Aurore resta silencieuse, songeant aux paroles d'Arthurine. Elle n'était pas attentive au fait qu'elle ne pansait pas correctement Llamrei mais, fidèle à sa réputation, la jument ne s'en formalisa pas.

« En attendant, laisse-toi juste porter par le vent. C'est ce que tu as toujours fait. Ici, personne ne connaît la véritable Aurore ou sa sœur, que ce soit de près ou de loin, en dehors de moi. Ici, tu n'as pas à faire sembler d'être la sœur de Merlin ou la déesse de la Liberté, tu peux être vraiment toi-même, celle que tu étais avant de découvrir tes responsabilités. Je sais que cette personne te manque souvent, la barde qui passait plus de temps sur les routes avec Moonlight qu'avec n'importe quelle personne et qui vivait simplement au gré de ses envies. »
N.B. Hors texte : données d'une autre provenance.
Lemma main_run_inversion args argv :
  Ran argv ∈ (main fromisoformat order aws args).1 →
  ∃ cluster service task_arns tasks task task_definition container,
    requested (Args.cluster_name args) = Some cluster
    ∧ requested (Args.service_name args) = Some service
    ∧ list_tasks aws cluster service = Response (Some task_arns)
    ∧ describe_tasks aws cluster task_arns = Response tasks
    ∧ task ∈ tasks
    ∧ (∀ wanted, requested (Args.task args) = Some wanted →
                 task_ident task = wanted)
    ∧ describe_task_definition aws
        (task_definition_name (Task.taskDefinitionArn task))
      = Response task_definition
    ∧ container ∈ container_names task
    ∧ (∀ wanted, requested (Args.container args) = Some wanted →
                 container = wanted)
    ∧ argv = aws_cmd cluster (task_ident task) container (Args.shell args)
    ∧ (main fromisoformat order aws args).2 =
      match run aws argv with
      | Completed | KeyboardInterrupt => Finished tt
      | _ => Exited 1
      end.
Proof.
  unfold main.
  assert (Htable : Ran argv ∈ (display_clusters_table aws).1 → False).
  { intros Hin. pose proof (display_clusters_table_trace aws) as Hall.
    rewrite Forall_forall in Hall. exact (Hall _ Hin). }
  destruct (Args.cluster_name args) as [[|c0 cl]|]; try done;
    destruct (Args.service_name args) as [[|s0 sv]|]; try done.
  set (cluster := String c0 cl). set (service := String s0 sv).
  clear Htable. simpl requested.
  unfold get_tasks_for_service, call, get_task_definition.
  destruct (list_tasks aws cluster service) as [[[|arn arns]|]|e] eqn:Hlist;
    step.
  1,3: intros H; by in_trace H.
  2: { destruct e as [[| |]| |]; step; intros H; by in_trace H. }
  destruct (describe_tasks aws cluster (arn :: arns)) as [[|t ts]|e] eqn:Hdesc;
    step.
  1: intros H; by in_trace H.
  2: { destruct e as [[| |]| |]; step; intros H; by in_trace H. }
  destruct (find_task fromisoformat (t :: ts) (Args.task args))
    as [task|e] eqn:Hfind;
    step.
  2: { destruct e as [| |]; step; intros H; by in_trace H. }
  destruct (describe_task_definition aws
              (task_definition_name (Task.taskDefinitionArn task)))
    as [task_definition|e] eqn:Hdef;
    step.
  2: { destruct e as [[| |]| |]; step; intros H; by in_trace H. }
  destruct (find_container_name order task task_definition
              (Args.container args)) as [container|e] eqn:Hcont;
    step.
  2: { destruct e as [| |]; step; intros H; by in_trace H. }
  destruct (execute_interactive_command_spec cluster
              (last_segment (Task.taskArn task)) container (Args.shell args))
    as (before & after & ->).
  intros Hin.
  assert (Hargv : argv = aws_cmd cluster (last_segment (Task.taskArn task))
                           container (Args.shell args)).
  { destruct (run aws _) as [| | |e]; [..|destruct e as [[| |]| |]];
      cbn in Hin; rewrite ?app_nil_r in Hin;
      repeat (apply elem_of_cons in Hin as [Hin|Hin]; [try discriminate Hin|]);
      try (by injection Hin);
      try (apply elem_of_app in Hin as [Hin|Hin]);
      try (apply list_elem_of_fmap in Hin as (? & ? & ?); discriminate);
      by in_trace Hin. }
  clear Hin.
  apply find_task_return_inv in Hfind as [Hin Hwanted].
  exists cluster, service, (arn :: arns), (t :: ts), task, task_definition,
    container.
  repeat split; try done.
  - by eapply find_container_name_return_inv.
  - intros wanted. by eapply find_container_name_returns_requested.
  - rewrite Hargv.
    destruct (run aws _) as [| | |e]; [done..|].
    by destruct e as [[| |]| |].
Qed.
« ... c'est vrai. Mais j'ai des responsabilités, maintenant... je suis chevalière honoraire de Camelot, et la déesse de la Liberté... »

« Pas à cette époque. »

« Je ne suis pas non plus quelqu'un que la musique et la danse font tellement vibrer qu'il voyage partout dans le monde pour apprendre tout ce qu'il se fait... c'est vrai que la musique a toujours fait partie de ma vie, mais ça n'a jamais été à ce point. Mais c'est ce qu'est Aurore, celle de cette époque, et c'est comme ça que je dois me présenter, pour mon propre bien. »

« Mais pas au ranch Mistral. Ici, tu peux laisser tomber toutes ces étiquettes, toutes tes responsabilités et juste être toi. »
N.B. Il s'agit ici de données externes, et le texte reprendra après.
(** Pydantic's constructor, a model class called on keyword arguments: the
    dump of the instance, or the errors of a [ValidationError]. *)
Class Pydantic := {
  model_init : Model -> dict -> list (string * string) + dict
}.

(** The name of each model class. *)
Definition __name__ (m : Model) : string :=
  match m with
  | Item => "Item"
  | LootTable => "LootTable"
  | Expedition => "Expedition"
  | Title => "Title"
  | Background => "Background"
  | ActivityReward => "ActivityReward"
  end.

(** [MODEL_REGISTRY.items()], in the order the dict literal gives them. *)
Definition registry_items : list (string * Model) :=
  [ ("item", Item); ("loottable", LootTable); ("expedition", Expedition);
    ("title", Title); ("background", Background);
    ("activityreward", ActivityReward) ].

(** Pydantic's [model.model_json_schema()]. *)
Class JsonSchema := {
  model_json_schema : Model -> value
}.

(** Return JSON schema and field summaries for each model to power generic UIs. *)
Definition schema_summary `{JsonSchema} : dict :=
  fold_left
    (fun out item =>
       let '(name, model) := item in
       dict_set name
         (VDict [ ("title", VStr (__name__ model));
                  ("collection", VStr name);
                  ("schema", model_json_schema model) ]) out)
    registry_items [].

End Schemas.

(** ** database.py *)

Module Database.
Import Py Mongo Schemas.

Section helpers.
Context `{Repr}.

Definition _to_dict (data : BaseModel + dict) : dict :=
  match data with
  | inl model => model_dump model
  | inr d => d
  end.

(** The loop over [doc.items()] rebinds, in place, every key whose value is
    a datetime. *)
Definition serialize_doc (doc : dict) : dict :=
  if negb (dict_truthy doc) then doc
  else
    let doc :=
      match dict_get "_id" doc with
      | Some _id =>
          if is_None _id then doc
          else dict_del "_id" (dict_set "id" (VStr (str _id)) doc)  (* expose as 'id' *)
      | None => doc
      end in
    map (fun kv => match kv with
                   | (k, VDatetime v) => (k, VStr (isoformat v))
                   | _ => kv
                   end) doc.

(** *** CRUD operations *)

Definition database_not_available : exn :=
  PyException
    "Database not available. Check DATABASE_URL and DATABASE_NAME environment variables.".

(** [if db is None: raise Exception(...)], and the handle otherwise. *)
Definition require_db : M MongoDatabase :=
  fun w => match db w with
           | None => (Raise database_not_available, w)
           | Some d => (Ok d, w)
           end.

(** Insert a single document with timestamp *)
Definition create_document (collection_name : string) (data : BaseModel + dict) : M string :=
  d <- require_db ;;
  let data_dict := _to_dict data in
  created <- now_utc ;;
  let data_dict := dict_set "created_at" (VDatetime created) data_dict in
  updated <- now_utc ;;
  let data_dict := dict_set "updated_at" (VDatetime updated) data_dict in
  inserted_id <- insert_one d collection_name data_dict ;;
  ret (str inserted_id).

(** Get documents from collection *)
Definition get_documents (collection_name : string) (filter_dict : option dict)
    (limit : option Z) : M (list dict) :=
  d <- require_db ;;
  let cursor := find (collection d collection_name) (default [] filter_dict) in
  let cursor :=
    match limit with
    | Some n => if (n =? 0)%Z then cursor else cursor_limit cursor n
    | None => cursor
    end in
  ret (map serialize_doc cursor).

Definition get_document_by_id (collection_name doc_id : string) : M (option dict) :=
  d <- require_db ;;
  match ObjectId_of_str doc_id with
  | None => ret None
  | Some obj_id =>
      match find_one (collection d collection_name) [("_id", VObjectId obj_id)] with
      | Some doc => ret (if dict_truthy doc then Some (serialize_doc doc) else None)
      | None => ret None
      end
  end.

Definition protected_keys : list string := ["_id"; "id"; "created_at"; "updated_at"].

Definition update_document (collection_name doc_id : string) (data : dict) : M bool :=
  d <- require_db ;;
  match ObjectId_of_str doc_id with
  | None => ret false
  | Some obj_id =>
      let data :=
        List.filter (fun kv => negb (existsb (String.eqb (fst kv)) protected_keys)) data in
      t <- now_utc ;;
      let data := dict_set "updated_at" (VDatetime t) data in
      matched_count <- update_one d collection_name [("_id", VObjectId obj_id)] data ;;
      ret (0 <? matched_count)%nat
  end.

Definition delete_document (collection_name doc_id : string) : M bool :=
  d <- require_db ;;
  match ObjectId_of_str doc_id with
  | None => ret false
  | Some obj_id =>
      deleted_count <- delete_one d collection_name [("_id", VObjectId obj_id)] ;;
      ret (0 <? deleted_count)%nat
  end.

End helpers.

(** Truth value of [os.getenv(...)]: set, and not the empty string. *)
Definition env_truthy (v : option string) : bool :=
  match v with
  | Some (String _ _) => true
  | _ => false
  end.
« Je ne pourrai jamais l'être sans Moonlight, tu sais ? »

« Tu la retrouveras, tu verras. », assura Arthurine.

Aurore la regarda, avec de sourire doucement.

« Merci Arthur. »

« Fais attention à comment tu m'appelles en public !! »
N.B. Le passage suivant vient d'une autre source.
(** ** Multiple dispatch *)

Module Dispatch.
Import Classes.

(** A registered signature: one class per argument, the operation class
    first. *)
Definition signature : Type := list cls.

Section Registry.
Context {H : Type}.

(** The table of a dispatcher: registered signatures with their
    implementations, in registration order. *)
Definition funcs : Type := list (signature * H).

(** [register] accepts a tuple of alternatives at each position and
    registers every combination. *)
Fixpoint expand (types : list (list cls)) : list signature :=
  match types with
  | [] => [[]]
  | alternatives :: rest =>
      flat_map (fun c => map (cons c) (expand rest)) alternatives
  end.

(** Registering a signature that is already in the table replaces its
    implementation; a new signature is added after the others. *)
Fixpoint add (table : funcs) (sig : signature) (impl : H) : funcs :=
  match table with
  | [] => [(sig, impl)]
  | (sig', impl') :: rest =>
      if bool_decide (sig' = sig) then (sig, impl) :: rest
      else (sig', impl') :: add rest sig impl
  end.

Definition register (types : list (list cls)) (impl : H) (table : funcs)
  : funcs :=
  fold_left (fun t sig => add t sig impl) (expand types) table.

(** The same implementation registered once per element of a tuple of
    types, as the [for scalar_type in scalar_types] loops do. *)
Definition register_each (each : list cls) (types : cls -> list (list cls))
    (impl : H) (table : funcs) : funcs :=
  fold_left (fun t c => register (types c) impl t) each table.

(** A signature matches the classes of the arguments when it has their
    number and each argument class is a subclass of the signature's. *)
Fixpoint matches (types sig : signature) : bool :=
  match types, sig with
  | [], [] => true
  | t :: types', s :: sig' => issubclass t s && matches types' sig'
  | _, _ => false
  end.

(** [a] is at least as specific as [b]. *)
Definition supercedes (a b : signature) : bool := matches a b.

Definition strictly_supercedes (a b : signature) : bool :=
  supercedes a b && negb (supercedes b a).

Definition candidates (table : funcs) (types : signature) : funcs :=
  filter (fun e => matches types (fst e)) table.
Les deux jeunes filles se mirent à rire à en perdre haleine, jusqu'à ce que Llamrei les rappelle gentiment à l'ordre d'un léger coup de museau.

« Oh oui ! Pardon ! »

Elles se remirent au travail et, lorsqu'Arthurine entendit Aurore fredonnait paisiblement comme elle le faisait toujours quand elle aidait Merlin dans ses corvées, elle sut que tout irait bien pour la chevalière.

Elle était la grande Aurore Ambrosius, après tout.